Long-necked dinosaurs migrated hundreds of kilometers across what is now the American Midwest during the Jurassic period.
How did the researchers figure out that these giant beasts migrated? The fact is that one of the long-necked dinosaurs swallowed pink stones in what is now Wisconsin, USA, and then died in the Wyoming area, leaving the tour in a new place. Let us remind you that gastroliths or stomach stones are fragments of minerals and rocks swallowed by animals with a relatively weak dental system, mostly well polished after being in the digestive organs. Animals swallowed samples of the breed to grind food in the stomach.
The new discovery is one of the proofs of the migration of Nonavian dinosaurs. Incidentally, this is the first study of its kind to use gastroliths as an indicator of dinosaur migration.
Geologists already know that rose quartzite, like the samples found in Wyoming, is found in only a few locations throughout North America, including Idaho, Montana, New Mexico, and Wisconsin.

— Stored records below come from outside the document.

(** The lines before the prompt. *)
Lemma find_marker_title m title :
  m = PROMPT_MARKER ∨ m = RESPONSE_MARKER → find_sub m title = None →
  find_sub m ([chr_nl; chr_nl] ++ #"# " ++ title ++ [chr_nl; chr_nl]) = None.
Proof.
  intros Hm Ht. change ([chr_nl; chr_nl] ++ ?x) with ([] ++ chr_nl :: ([] ++ chr_nl :: x)).
  assert (find_sub m [] = None) as Hnil by (by destruct Hm as [-> | ->]).
  apply find_marker_nl; [done|done|]. apply find_marker_nl; [done|done|].
  rewrite app_assoc. apply find_marker_nl; [done| |].
  - assert (find_sub m ([35%N; 32%N] ++ title) = None) as Hs; [|done].
    destruct Hm as [-> | ->]; by do 2 (apply find_sub_head; [done|]).
  - apply (find_marker_nl m [] []); done.
Qed.

Lemma section_prompt a rest stop :
  find_sub PROMPT_MARKER a = None →
  section (a ++ PROMPT_MARKER ++ rest) PROMPT_MARKER stop
  = Some (trim (match stop with
                | Some e => match find_sub e rest with Some i => take i rest | None => rest end
                | None => rest
                end)).
Proof. apply section_found. by apply (bool_decide_unpack _). Qed.

Lemma section_response a rest :
  find_sub RESPONSE_MARKER a = None →
  section (a ++ RESPONSE_MARKER ++ rest) RESPONSE_MARKER None = Some (trim rest).
Proof. apply (section_found _ _ _ _ None). by apply (bool_decide_unpack _). Qed.

Lemma find_response a rest :
  find_sub RESPONSE_MARKER a = None →
  find_sub RESPONSE_MARKER (a ++ RESPONSE_MARKER ++ rest) = Some (length a).
Proof. apply find_sub_app. by apply (bool_decide_unpack _). Qed.

Section readback.
Context `{!Serde IssueMeta}
  (toml : ∀ (m : IssueMeta) s, ser m = Ok s → ∃ t, s = t ++ [chr_nl] ∧ de t = Ok m).

(** No line of the head looks like its end. *)
Definition head_safe (m : IssueMeta) : Prop :=
  ∀ s, ser m = Ok s → find_sub (chr_nl :: FM_DELIM) s = None.

(** What follows the head. *)
Definition body_text (title prompt response : str) : str :=
  [chr_nl; chr_nl] ++ #"# " ++ title ++ [chr_nl; chr_nl] ++ PROMPT_MARKER ++ [chr_nl] ++ prompt
  ++ [chr_nl; chr_nl] ++ RESPONSE_MARKER ++ [chr_nl] ++ response ++ [chr_nl].

(** The head is read back and the body found, whatever it holds. *)
Lemma parse_render_head id issue text :
  head_safe (is_meta issue) → render issue = Ok text →
  let body := body_text (im_title (is_meta issue)) (is_prompt issue) (default [] (is_response issue)) in
  parse id text =
    (prompt ← ok_or (section body PROMPT_MARKER (Some RESPONSE_MARKER))
                (IssueMalformed id #"missing prompt section");
     Ok (mkIssue (is_meta issue) prompt
           (s ← section body RESPONSE_MARKER None; if is_empty s then None else Some s))).
Proof.
  intros Hsafe. unfold render. intros (s & Hs & Htext)%result_bind_Ok.
  destruct (ser (is_meta issue)) as [s'|] eqn:Es; [|done]. injection Hs as ->.
  destruct (toml _ _ Es) as (t & -> & Ht). pose proof (find_sub_None_app_l _ _ _ (Hsafe _ Es)) as Hnone.
  cbv zeta. set (body := body_text _ _ _).
  assert (text = FM_DELIM ++ chr_nl :: (t ++ (chr_nl :: FM_DELIM) ++ body)) as ->.
  { injection Htext as <-. subst body. unfold body_text. by rewrite <- !app_assoc. }
  unfold parse. rewrite strip_prefix_app. cbn [mbind option_bind].
  assert (∀ x, strip_prefix [chr_nl] (chr_nl :: x) = Some x) as Hnl by done. rewrite Hnl.
  cbn [ok_or mbind result_bind].
  rewrite find_sub_app; [|by apply (bool_decide_unpack (chr_nl ∉ FM_DELIM))|done].
  cbn [ok_or mbind result_bind]. rewrite take_app_length, Ht. cbn [map_err mbind result_bind].
  replace (drop (length t + 1 + length FM_DELIM) (t ++ (chr_nl :: FM_DELIM) ++ body)) with body; [done|].
  rewrite app_assoc, drop_app_ge by (rewrite length_app; simpl; lia).
  rewrite length_app. cbn [length].
  replace (length t + 1 + length FM_DELIM - (length t + S (length FM_DELIM))) with 0 by lia. done.
Qed.

(** Text that can be told from the markers, and that has nothing to trim. *)
Definition unmarked (s : str) : Prop := find_sub PROMPT_MARKER s = None ∧ find_sub RESPONSE_MARKER s = None.

Record issue_plain (issue : Issue) : Prop := {
  plain_head : head_safe (is_meta issue);
  plain_title : unmarked (im_title (is_meta issue));
  plain_prompt : find_sub RESPONSE_MARKER (is_prompt issue) = None;
  plain_prompt_tight : trim (is_prompt issue) = is_prompt issue;
  plain_response s : is_response issue = Some s → trim s = s ∧ s ≠ [];
}.

(** The body, cut at the first response marker after the prompt marker. *)
Lemma body_sections title before rest :
  unmarked title → find_sub RESPONSE_MARKER before = None →
  let body := [chr_nl; chr_nl] ++ #"# " ++ title ++ [chr_nl; chr_nl] ++ PROMPT_MARKER
              ++ (chr_nl :: before) ++ RESPONSE_MARKER ++ rest in
  section body PROMPT_MARKER (Some RESPONSE_MARKER) = Some (trim before)
  ∧ section body RESPONSE_MARKER None = Some (trim rest).
Proof.
  intros [Ht1 Ht2] Hb. cbv zeta. set (top := [chr_nl; chr_nl] ++ #"# " ++ title ++ [chr_nl; chr_nl]).
  replace ([chr_nl; chr_nl] ++ #"# " ++ title ++ [chr_nl; chr_nl] ++ PROMPT_MARKER
           ++ (chr_nl :: before) ++ RESPONSE_MARKER ++ rest)
    with (top ++ PROMPT_MARKER ++ (chr_nl :: before) ++ RESPONSE_MARKER ++ rest)
    by (subst top; by rewrite <- !app_assoc).
  assert (find_sub RESPONSE_MARKER (chr_nl :: before) = None) as Hb'
    by (apply (find_marker_nl _ []); [by right|done|done]).
  split.
  - rewrite section_prompt by (apply find_marker_title; [by left|done]).
    rewrite find_response by done. rewrite take_app_length. by rewrite trim_nl_l.
  - replace (top ++ PROMPT_MARKER ++ (chr_nl :: before) ++ RESPONSE_MARKER ++ rest)
      with ((top ++ PROMPT_MARKER ++ chr_nl :: before) ++ RESPONSE_MARKER ++ rest)
      by (by rewrite <- !app_assoc).
    rewrite section_response; [done|]. rewrite app_assoc. apply find_marker_nl; [by right| |done].
    assert (top = ([chr_nl; chr_nl] ++ #"# " ++ title ++ [chr_nl]) ++ [chr_nl]) as Htop
      by (subst top; by rewrite <- !app_assoc).
    rewrite Htop, <- app_assoc. apply find_marker_nl; [by right| |done].
    apply (find_sub_None_app_l _ _ [chr_nl]). rewrite <- Htop. apply find_marker_title; [by right|done].
Qed.

Lemma body_text_split title prompt response :
  body_text title prompt response
  = [chr_nl; chr_nl] ++ #"# " ++ title ++ [chr_nl; chr_nl] ++ PROMPT_MARKER
    ++ (chr_nl :: (prompt ++ [chr_nl; chr_nl])) ++ RESPONSE_MARKER ++ [chr_nl] ++ response ++ [chr_nl].
Proof. unfold body_text. simpl. by rewrite <- !app_assoc. Qed.

Lemma issue_roundtrip_lemma tid issue text :
  issue_plain issue → render issue = Ok text → parse tid text = Ok issue.
Proof.
  intros [Hh Ht Hp Hpt Hr] Htext. rewrite (parse_render_head tid issue text Hh Htext). cbv zeta.
  rewrite body_text_split.
  destruct (body_sections (im_title (is_meta issue)) (is_prompt issue ++ [chr_nl; chr_nl])
              ([chr_nl] ++ default [] (is_response issue) ++ [chr_nl]) Ht) as [-> ->].
  { apply find_marker_nl; [by right|done|]. apply (find_marker_nl _ [] []); [by right|done|done]. }
  cbn [ok_or mbind result_bind option_bind].
  change [chr_nl; chr_nl] with ([chr_nl] ++ [chr_nl]). rewrite app_assoc, !trim_nl_r, Hpt.
  change ([chr_nl] ++ ?x) with (chr_nl :: x). rewrite trim_nl_l, trim_nl_r.
  destruct issue as [m p [r|]]; cbn [is_response default from_option id is_meta is_prompt] in *; [|done].
  destruct (Hr r eq_refl) as [-> Hne]. by destruct r.
Qed.

(** An issue that was written is read back: for a title without markers and a prompt
    without the response marker, parsing the rendered text gives the issue
    back, status, prompt and response included; the response itself may contain
    anything. *)
Theorem issue_roundtrip tid issue text :
  issue_plain issue → render issue = Ok text → parse tid text = Ok issue.
Proof. apply issue_roundtrip_lemma. Qed.

(** a response can be forged: when the prompt of an unfinished task contains the
    response marker (and the response of a dependency is copied into it), reading
    the issue back cuts the prompt there and reports what follows as the
    captured response. *)
Theorem response_forged tid m before after text :
  head_safe m → unmarked (im_title m) → find_sub RESPONSE_MARKER before = None →
  trim_start after ≠ [] →
  render (mkIssue m (before ++ RESPONSE_MARKER ++ after) None) = Ok text →
  parse tid text
  = Ok (mkIssue m (trim before)
          (Some (trim_start after ++ [chr_nl; chr_nl] ++ RESPONSE_MARKER))).
Proof.
  intros Hh Ht Hb Ha Htext. rewrite (parse_render_head tid (mkIssue m (before ++ RESPONSE_MARKER ++ after) None) text Hh Htext).
  cbv zeta. cbn [is_meta is_prompt is_response default from_option id]. rewrite body_text_split.
  replace ((chr_nl :: ((before ++ RESPONSE_MARKER ++ after) ++ [chr_nl; chr_nl]))
           ++ RESPONSE_MARKER ++ [chr_nl] ++ [] ++ [chr_nl])
    with ((chr_nl :: before) ++ RESPONSE_MARKER
          ++ ((after ++ [chr_nl; chr_nl] ++ RESPONSE_MARKER) ++ [chr_nl]) ++ [chr_nl])
    by (simpl; by rewrite <- !app_assoc).
  destruct (body_sections (im_title m) before
              (((after ++ [chr_nl; chr_nl] ++ RESPONSE_MARKER) ++ [chr_nl]) ++ [chr_nl]) Ht Hb) as [-> ->].
  cbn [ok_or mbind result_bind option_bind]. rewrite !trim_nl_r. unfold trim.
  rewrite trim_start_app by done.
  assert (RESPONSE_MARKER = #"<!-- orkia:response --" ++ [62%N]) as -> by done.
  rewrite !app_assoc, trim_end_keep by done.
  destruct (trim_start after) as [|x y]; [done|]. done.
Qed.
End readback.

(** ** Atomic writes *)

Lemma hoare_issue_io {A} op (m : M Fs io_error A) P (Q : A → Fs → Prop) R :
  hoare P m Q R → hoare P (issue_io op m) Q R.
Proof. intros H s Hs. specialize (H s Hs). unfold issue_io. by destruct (m s) as [[a|e] s']. Qed.

Lemma hoare_issue_atomic final_path body m :
  hoare (λ s, fs_files s = m) (atomic_write final_path body)
    (λ _ s, fs_files s = <[final_path := body]> (delete (with_extension final_path #"tmp") m))
    (agree_except (with_extension final_path #"tmp") m).
Proof.
  unfold atomic_write. set (tmp := with_extension final_path #"tmp").
  eapply (hoare_bind _ _ _ (λ _ s, agree_except tmp m s)).
  { apply hoare_issue_io. apply (hoare_syscall _ (λ f, f = m)); [apply hoare_ret|]; by intros s <- q _. }
  intros []. eapply hoare_bind; [apply hoare_issue_io, hoare_create_tmp|intros []].
  eapply hoare_bind; [apply hoare_issue_io, hoare_write_tmp|intros []].
  eapply hoare_bind; [apply hoare_issue_io, hoare_sync|intros []].
  apply hoare_issue_io, hoare_rename_tmp.
Qed.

Having determined the age of the zircons in the quartzite samples, the scientists compared the stones with the already dated pink quartzite all over the continent.
According to the researchers, there was no river connecting Wisconsin with Wyoming that flowed with enough energy to carry such large stones over such a distance.
Recall that the Jurassic period is the middle (second) period of the Mesozoic era. It began 201.3 ± 0.2 million years ago and ended 145.0 million years ago. Thus, it lasted for about 56 million years. The complex of sediments (rocks) corresponding to a given age is called the Jurassic system. In different regions of the planet, these deposits differ in composition, genesis, and appearance.